◆ EXERCISE REQUIREMENTS:
Your task is to repeat the entries exactly from their first line through the line with "or a write of", and to stop there.

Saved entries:
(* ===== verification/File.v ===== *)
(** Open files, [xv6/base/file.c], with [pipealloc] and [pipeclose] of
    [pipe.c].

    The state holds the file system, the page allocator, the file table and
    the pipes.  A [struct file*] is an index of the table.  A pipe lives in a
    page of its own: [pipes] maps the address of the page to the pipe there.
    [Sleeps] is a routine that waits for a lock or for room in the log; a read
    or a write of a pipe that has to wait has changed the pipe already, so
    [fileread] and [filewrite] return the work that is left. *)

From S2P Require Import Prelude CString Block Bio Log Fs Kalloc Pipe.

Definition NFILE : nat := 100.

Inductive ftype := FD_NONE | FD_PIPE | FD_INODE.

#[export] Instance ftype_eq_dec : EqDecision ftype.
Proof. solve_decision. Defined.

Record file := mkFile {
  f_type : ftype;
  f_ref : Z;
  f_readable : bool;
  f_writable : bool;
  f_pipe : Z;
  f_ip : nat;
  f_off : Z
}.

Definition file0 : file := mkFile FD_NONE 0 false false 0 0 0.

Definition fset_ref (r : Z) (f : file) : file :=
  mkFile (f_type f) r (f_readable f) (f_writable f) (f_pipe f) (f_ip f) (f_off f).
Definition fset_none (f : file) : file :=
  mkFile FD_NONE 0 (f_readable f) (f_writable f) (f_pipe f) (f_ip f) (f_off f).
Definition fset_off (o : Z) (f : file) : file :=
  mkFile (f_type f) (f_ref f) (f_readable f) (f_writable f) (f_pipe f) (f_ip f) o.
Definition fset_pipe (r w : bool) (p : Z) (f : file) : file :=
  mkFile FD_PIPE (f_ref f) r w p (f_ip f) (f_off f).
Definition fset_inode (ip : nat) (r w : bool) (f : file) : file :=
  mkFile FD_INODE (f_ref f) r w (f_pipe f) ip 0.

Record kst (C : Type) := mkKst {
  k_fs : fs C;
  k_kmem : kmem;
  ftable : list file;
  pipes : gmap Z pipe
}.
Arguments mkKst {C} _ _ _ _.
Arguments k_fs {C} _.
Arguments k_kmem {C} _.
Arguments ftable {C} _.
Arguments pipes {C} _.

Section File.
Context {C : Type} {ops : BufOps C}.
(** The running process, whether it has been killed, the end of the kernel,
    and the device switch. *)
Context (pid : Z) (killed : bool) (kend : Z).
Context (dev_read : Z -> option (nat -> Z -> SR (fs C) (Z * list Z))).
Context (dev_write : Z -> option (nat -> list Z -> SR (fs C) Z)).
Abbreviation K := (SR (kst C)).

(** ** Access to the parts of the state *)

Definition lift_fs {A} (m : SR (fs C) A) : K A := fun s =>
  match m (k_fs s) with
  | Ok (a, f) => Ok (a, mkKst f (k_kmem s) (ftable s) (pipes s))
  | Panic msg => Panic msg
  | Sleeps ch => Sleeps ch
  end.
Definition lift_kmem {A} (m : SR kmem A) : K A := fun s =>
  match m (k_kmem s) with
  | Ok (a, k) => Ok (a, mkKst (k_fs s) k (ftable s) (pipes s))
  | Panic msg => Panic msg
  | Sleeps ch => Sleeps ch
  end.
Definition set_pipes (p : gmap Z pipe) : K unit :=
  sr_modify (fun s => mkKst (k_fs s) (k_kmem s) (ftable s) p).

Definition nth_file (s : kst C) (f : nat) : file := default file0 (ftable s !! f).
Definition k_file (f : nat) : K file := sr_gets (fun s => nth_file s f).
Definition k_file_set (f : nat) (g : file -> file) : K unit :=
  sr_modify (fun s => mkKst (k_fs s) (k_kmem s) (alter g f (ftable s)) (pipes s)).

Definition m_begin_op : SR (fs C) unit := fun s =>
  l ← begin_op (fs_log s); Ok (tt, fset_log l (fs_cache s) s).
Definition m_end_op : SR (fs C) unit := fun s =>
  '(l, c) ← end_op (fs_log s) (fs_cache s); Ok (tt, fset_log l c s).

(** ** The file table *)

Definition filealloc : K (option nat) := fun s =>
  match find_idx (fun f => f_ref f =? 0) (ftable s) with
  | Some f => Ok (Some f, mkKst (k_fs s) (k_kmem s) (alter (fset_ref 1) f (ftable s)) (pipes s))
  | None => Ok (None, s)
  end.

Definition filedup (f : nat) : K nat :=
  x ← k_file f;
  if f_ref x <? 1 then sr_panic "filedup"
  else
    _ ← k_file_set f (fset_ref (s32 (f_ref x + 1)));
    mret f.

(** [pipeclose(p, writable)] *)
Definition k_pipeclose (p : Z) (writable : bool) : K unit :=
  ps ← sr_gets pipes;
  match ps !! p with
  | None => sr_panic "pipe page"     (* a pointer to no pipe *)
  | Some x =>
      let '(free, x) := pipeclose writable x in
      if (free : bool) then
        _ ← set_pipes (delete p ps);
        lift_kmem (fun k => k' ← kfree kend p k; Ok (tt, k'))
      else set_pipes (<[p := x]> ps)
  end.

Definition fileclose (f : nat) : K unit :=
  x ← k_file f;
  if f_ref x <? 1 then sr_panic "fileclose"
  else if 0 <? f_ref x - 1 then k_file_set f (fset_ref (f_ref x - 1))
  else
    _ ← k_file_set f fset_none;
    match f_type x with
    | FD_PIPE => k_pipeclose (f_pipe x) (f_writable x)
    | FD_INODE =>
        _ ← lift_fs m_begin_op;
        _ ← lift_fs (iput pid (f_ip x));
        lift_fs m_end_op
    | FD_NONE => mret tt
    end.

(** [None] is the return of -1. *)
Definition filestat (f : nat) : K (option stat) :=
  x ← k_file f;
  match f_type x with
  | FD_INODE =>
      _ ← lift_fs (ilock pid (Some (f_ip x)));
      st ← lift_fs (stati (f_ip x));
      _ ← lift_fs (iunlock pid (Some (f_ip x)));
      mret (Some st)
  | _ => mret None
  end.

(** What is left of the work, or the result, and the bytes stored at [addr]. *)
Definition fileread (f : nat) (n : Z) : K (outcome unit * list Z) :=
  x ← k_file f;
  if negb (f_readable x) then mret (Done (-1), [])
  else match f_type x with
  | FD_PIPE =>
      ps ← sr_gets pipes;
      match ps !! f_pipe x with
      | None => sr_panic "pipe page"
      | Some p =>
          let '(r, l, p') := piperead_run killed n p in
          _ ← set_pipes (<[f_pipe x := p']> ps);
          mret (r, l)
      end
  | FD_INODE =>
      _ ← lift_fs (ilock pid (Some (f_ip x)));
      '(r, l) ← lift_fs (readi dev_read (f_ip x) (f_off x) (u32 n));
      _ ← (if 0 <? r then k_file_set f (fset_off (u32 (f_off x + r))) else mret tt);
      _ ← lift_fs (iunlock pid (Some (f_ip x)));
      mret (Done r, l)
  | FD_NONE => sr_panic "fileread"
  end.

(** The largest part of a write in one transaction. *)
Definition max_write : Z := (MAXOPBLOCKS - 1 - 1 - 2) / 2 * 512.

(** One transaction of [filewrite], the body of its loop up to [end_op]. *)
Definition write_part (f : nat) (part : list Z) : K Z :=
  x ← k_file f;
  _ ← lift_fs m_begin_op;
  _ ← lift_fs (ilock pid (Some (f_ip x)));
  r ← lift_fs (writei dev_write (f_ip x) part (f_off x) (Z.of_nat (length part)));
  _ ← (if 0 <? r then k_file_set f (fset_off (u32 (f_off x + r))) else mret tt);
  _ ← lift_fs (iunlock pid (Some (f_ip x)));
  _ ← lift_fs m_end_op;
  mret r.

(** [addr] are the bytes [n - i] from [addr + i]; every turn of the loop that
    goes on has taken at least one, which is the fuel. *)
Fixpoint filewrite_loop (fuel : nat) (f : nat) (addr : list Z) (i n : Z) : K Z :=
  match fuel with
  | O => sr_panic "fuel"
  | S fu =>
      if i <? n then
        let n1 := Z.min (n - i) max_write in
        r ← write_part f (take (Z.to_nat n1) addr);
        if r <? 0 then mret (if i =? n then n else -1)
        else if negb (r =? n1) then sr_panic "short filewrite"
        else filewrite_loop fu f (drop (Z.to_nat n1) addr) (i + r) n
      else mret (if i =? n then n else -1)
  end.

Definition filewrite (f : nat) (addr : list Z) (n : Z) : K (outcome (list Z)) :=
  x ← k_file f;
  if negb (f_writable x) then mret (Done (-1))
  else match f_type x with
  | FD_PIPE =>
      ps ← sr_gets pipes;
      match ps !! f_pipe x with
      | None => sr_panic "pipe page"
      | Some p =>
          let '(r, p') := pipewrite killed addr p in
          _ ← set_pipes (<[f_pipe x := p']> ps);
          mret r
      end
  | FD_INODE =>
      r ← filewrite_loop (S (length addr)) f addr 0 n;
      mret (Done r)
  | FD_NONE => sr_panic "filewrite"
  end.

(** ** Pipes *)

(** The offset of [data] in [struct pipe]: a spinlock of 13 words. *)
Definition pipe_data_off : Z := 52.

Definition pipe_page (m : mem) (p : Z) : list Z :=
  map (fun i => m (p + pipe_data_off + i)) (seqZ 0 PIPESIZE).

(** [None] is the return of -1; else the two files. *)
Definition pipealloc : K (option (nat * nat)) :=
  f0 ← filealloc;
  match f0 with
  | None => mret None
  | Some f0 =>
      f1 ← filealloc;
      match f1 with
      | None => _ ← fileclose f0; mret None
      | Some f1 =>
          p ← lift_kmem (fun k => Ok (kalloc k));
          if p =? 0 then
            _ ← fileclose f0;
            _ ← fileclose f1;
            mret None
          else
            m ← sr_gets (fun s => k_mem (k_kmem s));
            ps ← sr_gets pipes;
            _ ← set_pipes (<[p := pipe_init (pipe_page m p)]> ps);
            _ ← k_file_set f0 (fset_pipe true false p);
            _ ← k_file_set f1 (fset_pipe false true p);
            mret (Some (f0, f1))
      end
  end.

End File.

◆ FINISHED EXERCISE:
(* ===== verification/File.v ===== *)
(** Open files, [xv6/base/file.c], with [pipealloc] and [pipeclose] of
    [pipe.c].

    The state holds the file system, the page allocator, the file table and
    the pipes.  A [struct file*] is an index of the table.  A pipe lives in a
    page of its own: [pipes] maps the address of the page to the pipe there.
    [Sleeps] is a routine that waits for a lock or for room in the log; a read
    or a write of a pipe that has to wait has changed the pipe already, so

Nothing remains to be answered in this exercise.